What methods do scientists use to distinguish a meteorite from terrestrial material?
Why do iron meteorites represent a much higher percentage of finds than of falls?
Why is it more useful to classify meteorites according to whether they are primitive or differentiated rather than whether they are stones, irons, or stony-irons?
Which meteorites are the most useful for defining the age of the solar system? Why?
Suppose a new primitive meteorite is discovered (sometime after it falls in a field of soybeans) and analysis reveals that it contains a trace of amino acids, all of which show the same rotational symmetry (unlike the Murchison meteorite). What might you conclude from this finding?
How do we know when the solar system formed? Usually we say that the solar system is 4.5 billion years old. To what does this age correspond?

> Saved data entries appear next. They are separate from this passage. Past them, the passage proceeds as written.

Lemma elem_of_all_candidates rows c :
  c ∈ all_candidates rows ↔
  ∃ r, rows !! cc_namespace c = Some r ∧ (1 <= cc_generation c)%Z ∧
       (cc_generation c <= match r_state r with
                           | StateDeleted => r_generation r
                           | _ => r_generation r - 1 end)%Z.
Proof.
  unfold all_candidates. rewrite list_elem_of_bind. unfold row_candidates.
  setoid_rewrite list_elem_of_fmap. setoid_rewrite elem_of_series. split.
  - intros ([ns r] & (g & -> & Hg) & Hr%elem_of_map_to_list). exists r. simpl in *. tauto.
  - intros (r & Hr & Hg). exists (cc_namespace c, r). split; [|by apply elem_of_map_to_list].
    exists (cc_generation c). simpl. split; [by destruct c|done].
Qed.

(** ** A walk over the candidates *)

(** What cleaning a list of candidates, one after the other, does. *)
Fixpoint clean_each (cl : GenerationCleaner) (cs : list CleanupCandidate) : M W () :=
  match cs with
  | [] => ret tt
  | c :: rest => DeleteRedisGeneration cl c ;;! DeleteQdrantGeneration cl c ;;! clean_each cl rest
  end.

(** A cleaner whose calls for the given candidates succeed when no external call
    fails, and leave the ledger alone. *)
Record quiet (m : M W error) : Prop := {
  quiet_ok : ∀ w, w_faults w = [] → (m w).1 = [];
  quiet_ledger : ∀ w, w_ledger (m w).2 = w_ledger w;
  quiet_faults : ∀ w, w_faults w = [] → w_faults (m w).2 = [];
}.

Definition reliable (cl : GenerationCleaner) (cs : list CleanupCandidate) : Prop :=
  ∀ c, c ∈ cs → quiet (DeleteRedisGeneration cl c) ∧ quiet (DeleteQdrantGeneration cl c).

Lemma clean_all_reliable cl cs cursor n w :
  reliable cl cs → w_faults w = [] →
  clean_all cl cursor n cs w =
    ((n + Z.of_nat (length cs), [], default cursor (last cs))%Z, (clean_each cl cs w).2) ∧
  w_ledger (clean_each cl cs w).2 = w_ledger w ∧ w_faults (clean_each cl cs w).2 = [].
Proof.
  intros Hcl. revert cursor n w. induction cs as [|c cs IH]; intros cursor n w Hnf.
  { simpl. by rewrite Z.add_0_r. }
  cbn [clean_all clean_each]. unfold bind.
  destruct (Hcl c) as [[Ho1 Hl1 Hf1] [Ho2 Hl2 Hf2]]; [set_solver|].
  rewrite Ho1 by done. go. rewrite Ho2 by auto. go.
  destruct (IH ltac:(intros ? ?; apply Hcl; set_solver) c (n + 1)%Z
    (DeleteQdrantGeneration cl c (DeleteRedisGeneration cl c w).2).2) as (-> & Hl & Hf); [auto|].
  split; [|by rewrite Hl, Hf, Hl2, Hl1].
  f_equal. f_equal; [f_equal; cbn [length]; lia|]. rewrite last_cons. by destruct (last cs).
Qed.

Lemma clean_each_app cl l1 l2 w : clean_each cl (l1 ++ l2) w = clean_each cl l2 (clean_each cl l1 w).2.
Proof.
  revert w. induction l1 as [|c l1 IH]; intros w; [done|]. simpl. unfold bind. go. apply IH.
Qed.

(** The part of the sorted candidates a cursor has still to visit. *)
Abbreviation resumes := (Keyset.resumes cand_ltb).

Lemma resumes_zero l : resumes (sorted_candidates l) zero_candidate (sorted_candidates l).
Proof.
  apply list_filter_all. intros c. unfold sorted_candidates. rewrite merge_sort_Permutation.
  rewrite elem_of_all_candidates. intros (r & _ & Hg & _). apply cand_ltb_spec. simpl.
  destruct (decide (cc_namespace c = "")) as [->|Hne]; [right; split; [done|lia]|left; by apply coll_empty].
Qed.

Lemma sorted_candidates_increasing l : increasing (sorted_candidates l).
Proof.
  apply sorted_nodup_increasing; [apply StronglySorted_merge_sort; apply _|].
  unfold sorted_candidates. rewrite merge_sort_Permutation. apply all_candidates_NoDup.
Qed.

Lemma RunOnce_page cl cursor limit todo w :
  reliable cl todo → w_faults w = [] → (0 < limit)%Z →
  is_Some (y_disabled_at (l_sys (w_ledger w))) →
  resumes (sorted_candidates (w_ledger w)) cursor todo →
  let page := take (Z.to_nat limit) todo in
  RunOnce cl cursor limit w =
    ((Z.of_nat (length page), [],
      if (Z.of_nat (length page) <? limit)%Z then zero_candidate else default cursor (last page)),
     (clean_each cl page w).2).
Proof.
  intros Hcl Hf Hlim [at_ Hgate] Hres page. unfold RunOnce.
  destruct (Z.leb_spec limit 0); [lia|]. unfold bind, repo_GetSystem.
  rewrite run_sql_read_nil by done. go. cbn [sl_disabled_at scanSystem]. rewrite Hgate.
  unfold repo_ListCleanupCandidates. destruct (Z.leb_spec limit 0); [lia|].
  rewrite (run_sql_read_nil _ (λ l, (sql_list_candidates cursor (Z.to_nat limit) l, []))) by done. go.
  assert (sql_list_candidates cursor (Z.to_nat limit) (w_ledger w) = page) as ->.
  { unfold sql_list_candidates. fold (sorted_candidates (w_ledger w)). by rewrite Hres. }
  assert ((limit <? Z.of_nat (length page))%Z = false) as ->.
  { apply Z.ltb_ge. subst page. rewrite length_take. lia. }
  assert (reliable cl page) as Hclp.
  { intros c Hc. apply Hcl. rewrite <- (take_drop (Z.to_nat limit) todo). fold page. set_solver. }
  destruct (clean_all_reliable cl page cursor 0 w Hclp Hf) as (-> & _ & _). go.
  by rewrite Z.add_0_l.
Qed.

(** A pass over what is left, and the passes after it. *)
Lemma passes_drain cl limit n cursor todo w :
  reliable cl todo → w_faults w = [] → (0 < limit)%Z →
  is_Some (y_disabled_at (l_sys (w_ledger w))) →
  resumes (sorted_candidates (w_ledger w)) cursor todo →
  n = (length todo / Z.to_nat limit + 1)%nat →
  passes n cl cursor limit w = (zero_candidate, (clean_each cl todo w).2).
Proof.
  revert cursor todo w. induction n as [|n IH]; intros cursor todo w Hcl Hf Hlim Hgate Hres Hn; [lia|].
  cbn [passes]. unfold bind. rewrite (RunOnce_page cl cursor limit todo w) by done. go.
  set (k := Z.to_nat limit) in *. assert (0 < k)%nat by lia.
  assert (reliable cl (take k todo) ∧ reliable cl (drop k todo)) as [Hct Hcd].
  { split; intros c Hc; apply Hcl; rewrite <- (take_drop k todo); set_solver. }
  destruct (clean_all_reliable cl (take k todo) cursor 0 w Hct Hf) as (_ & Hl & Hf').
  destruct (decide (length todo < k)%nat) as [Hlt|Hge].
  - rewrite Nat.div_small in Hn by done. assert (n = 0)%nat as -> by lia.
    rewrite (take_ge todo k) by lia. cbn [passes]. unfold ret.
    destruct (Z.ltb_spec (Z.of_nat (length todo)) limit); [done|lia].
  - rewrite length_take, Nat.min_l by lia.
    destruct (Z.ltb_spec (Z.of_nat k) limit); [lia|].
    assert (is_Some (last (take k todo))) as [c Hc].
    { apply last_is_Some. intros E. apply (f_equal length) in E. rewrite length_take in E. simpl in E. lia. }
    rewrite Hc. simpl default.
    rewrite (IH c (drop k todo) (clean_each cl (take k todo) w).2).
    + by rewrite <- clean_each_app, take_drop.
    + done.
    + done.
    + done.
    + by rewrite Hl.
    + rewrite Hl. eapply (resumes_drop cand_ltb cand_ltb_irrefl cand_ltb_trans); [apply sorted_candidates_increasing|done|done].
    + rewrite length_drop.
      assert (length todo / k = (length todo - k) / k + 1)%nat as E; [|lia].
      rewrite <- (Nat.div_add _ 1 k) by lia. f_equal. lia.
Qed.

(** Janitor liveness. With the legacy gate closed and no storage or cleaner
    failure, a walk from the zero cursor with page size [limit] cleans every
    superseded generation of the ledger exactly once, in cursor order, within
    [candidates / limit + 1] passes, touches nothing else, and is then back at
    the zero cursor, ready for the generations superseded in the meantime. *)
Theorem janitor_cleans_every_candidate (cl : GenerationCleaner) (limit : Z) (w : W) :
  reliable cl (sorted_candidates (w_ledger w)) → w_faults w = [] → (0 < limit)%Z →
  is_Some (y_disabled_at (l_sys (w_ledger w))) →
  let all := sorted_candidates (w_ledger w) in
  passes (length all / Z.to_nat limit + 1) cl zero_candidate limit w =
    (zero_candidate, (clean_each cl all w).2) ∧
  NoDup all ∧
  (∀ c, c ∈ all ↔ ∃ r, l_rows (w_ledger w) !! cc_namespace c = Some r ∧
       (1 <= cc_generation c)%Z ∧
       (cc_generation c <= match r_state r with
                           | StateDeleted => r_generation r
                           | _ => r_generation r - 1 end)%Z).
Proof.
  intros Hcl Hf Hlim Hgate all. split_and!.
  - by apply (passes_drain cl limit _ _ all); [..|apply resumes_zero|].
  - unfold all, sorted_candidates. rewrite merge_sort_Permutation. apply all_candidates_NoDup.
  - intros c. unfold all, sorted_candidates. rewrite merge_sort_Permutation. apply elem_of_all_candidates.
Qed.

(** The cleaning loop: the cursor moves only over candidates that were fully
    cleaned, in order. *)
Lemma clean_all_prefix cl cs cursor n w :
  let '((m, e, cur), w') := clean_all cl cursor n cs w in
  ∃ k, (k <= length cs)%nat ∧ m = (n + Z.of_nat k)%Z ∧ cur = default cursor (last (take k cs)) ∧
       (e = [] ↔ k = length cs).
Proof.
  revert cursor n w. induction cs as [|c cs IH]; intros cursor n w.
  { simpl. exists 0%nat. simpl. split_and!; [lia|lia|done|done]. }
  cbn [clean_all]. unfold bind.
  destruct (DeleteRedisGeneration cl c w) as [e1 w1]. destruct e1 as [|x e1]; go; cbn [negb].
  2: { exists 0%nat. simpl. split_and!; [lia|lia|done|]. split; intros; [done|lia]. }
  destruct (DeleteQdrantGeneration cl c w1) as [e2 w2]. destruct e2 as [|x e2]; go; cbn [negb].
  2: { exists 0%nat. simpl. split_and!; [lia|lia|done|]. split; intros; [done|lia]. }
  specialize (IH c (n + 1)%Z w2). destruct (clean_all cl c (n + 1) cs w2) as [[[m e] cur] w'].
  destruct IH as (k & Hk & -> & -> & He). exists (S k). simpl length. split_and!; [lia|lia| |].
  - simpl take. rewrite last_cons. by destruct (last (take k cs)).
  - rewrite He. lia.
Qed.

(** The janitor refuses to touch anything while the legacy gate is open:
    whatever the cleaner, the cursor and the page size, the pass cleans
    nothing, changes nothing but the fault script, keeps its cursor, and, if it
    did read the gate, says so. *)
Theorem janitor_refuses_open_gate (cl : GenerationCleaner) (cursor : CleanupCandidate) (limit : Z) (w : W) :
  y_disabled_at (l_sys (w_ledger w)) = None → (0 < limit)%Z →
  let '((n, e, cur), w') := RunOnce cl cursor limit w in
  n = 0%Z ∧ cur = cursor ∧ e ≠ [] ∧ same_but_faults w w' ∧
  (w_faults w = [] → e = [ErrLegacyEnvelopesOpen]).
Proof.
  intros Hgate Hlim. unfold RunOnce. destruct (Z.leb_spec limit 0); [lia|].
  unfold bind, repo_GetSystem.
  destruct (run_sql_read (None, [ErrDriver]) (λ l, (Some (scanSystem (l_sys l)), [])) w)
    as (w' & Hs & [(fs & Hf & ->)| ->]); go.
  - split_and!; try done. by rewrite Hf.
  - cbn [sl_disabled_at scanSystem]. rewrite Hgate. go. by split_and!.
Qed.

(** An interrupted janitor pass never skips a candidate. Whatever the
    cleaner does, a pass over a page cleans a prefix of it: the count it
    reports is the length of that prefix, its error is nil exactly when the
    prefix is the whole page, and the cursor it leaves is the last candidate
    that was fully cleaned, so that the page after it starts at the one that
    failed. *)
Theorem janitor_cursor_never_skips (cl : GenerationCleaner) (cs : list CleanupCandidate)
    (cursor : CleanupCandidate) (w : W) :
  let '((m, e, cur), w') := clean_all cl cursor 0 cs w in
  ∃ done rest, cs = done ++ rest ∧ m = Z.of_nat (length done) ∧
    (e = [] ↔ rest = []) ∧ cur = default cursor (last done) ∧
    (∀ l, resumes l cursor cs → increasing l → resumes l cur rest).
Proof.
  pose proof (clean_all_prefix cl cs cursor 0 w) as Hp.
  destruct (clean_all cl cursor 0 cs w) as [[[m e] cur] w'].
  destruct Hp as (k & Hk & -> & -> & He). exists (take k cs), (drop k cs).
  split_and!.
  - by rewrite take_drop.
  - rewrite length_take. lia.
  - rewrite He. split; [intros ->; by rewrite drop_all|intros Hd].
    apply (f_equal length) in Hd. rewrite length_drop in Hd. simpl in Hd. lia.
  - done.
  - intros l Hr Hi. destruct (last (take k cs)) as [c|] eqn:Hl; simpl.
    + by eapply (resumes_drop cand_ltb cand_ltb_irrefl cand_ltb_trans).
    + apply last_None in Hl. apply (f_equal length) in Hl. rewrite length_take in Hl. simpl in Hl.
      assert (k = 0 ∨ cs = []) as [-> | ->]; [|done|by rewrite drop_nil].
      destruct cs; simpl in *; [by right|left; lia].
Qed.
End janitor.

We have seen how Mars can support greater elevation differences than Earth or Venus. According to the same arguments, the Moon should have higher mountains than any of the other terrestrial planets, yet we know it does not. What is wrong with applying the same line of reasoning to the mountains on the Moon?
Present theory suggests that giant planets cannot form without condensation of water ice, which becomes vapor at the high temperatures close to a star. So how can we explain the presence of jovian-sized exoplanets closer to their star than Mercury is to our Sun?
Why are meteorites of primitive material considered more important than other meteorites? Why have most of them been found in Antarctica?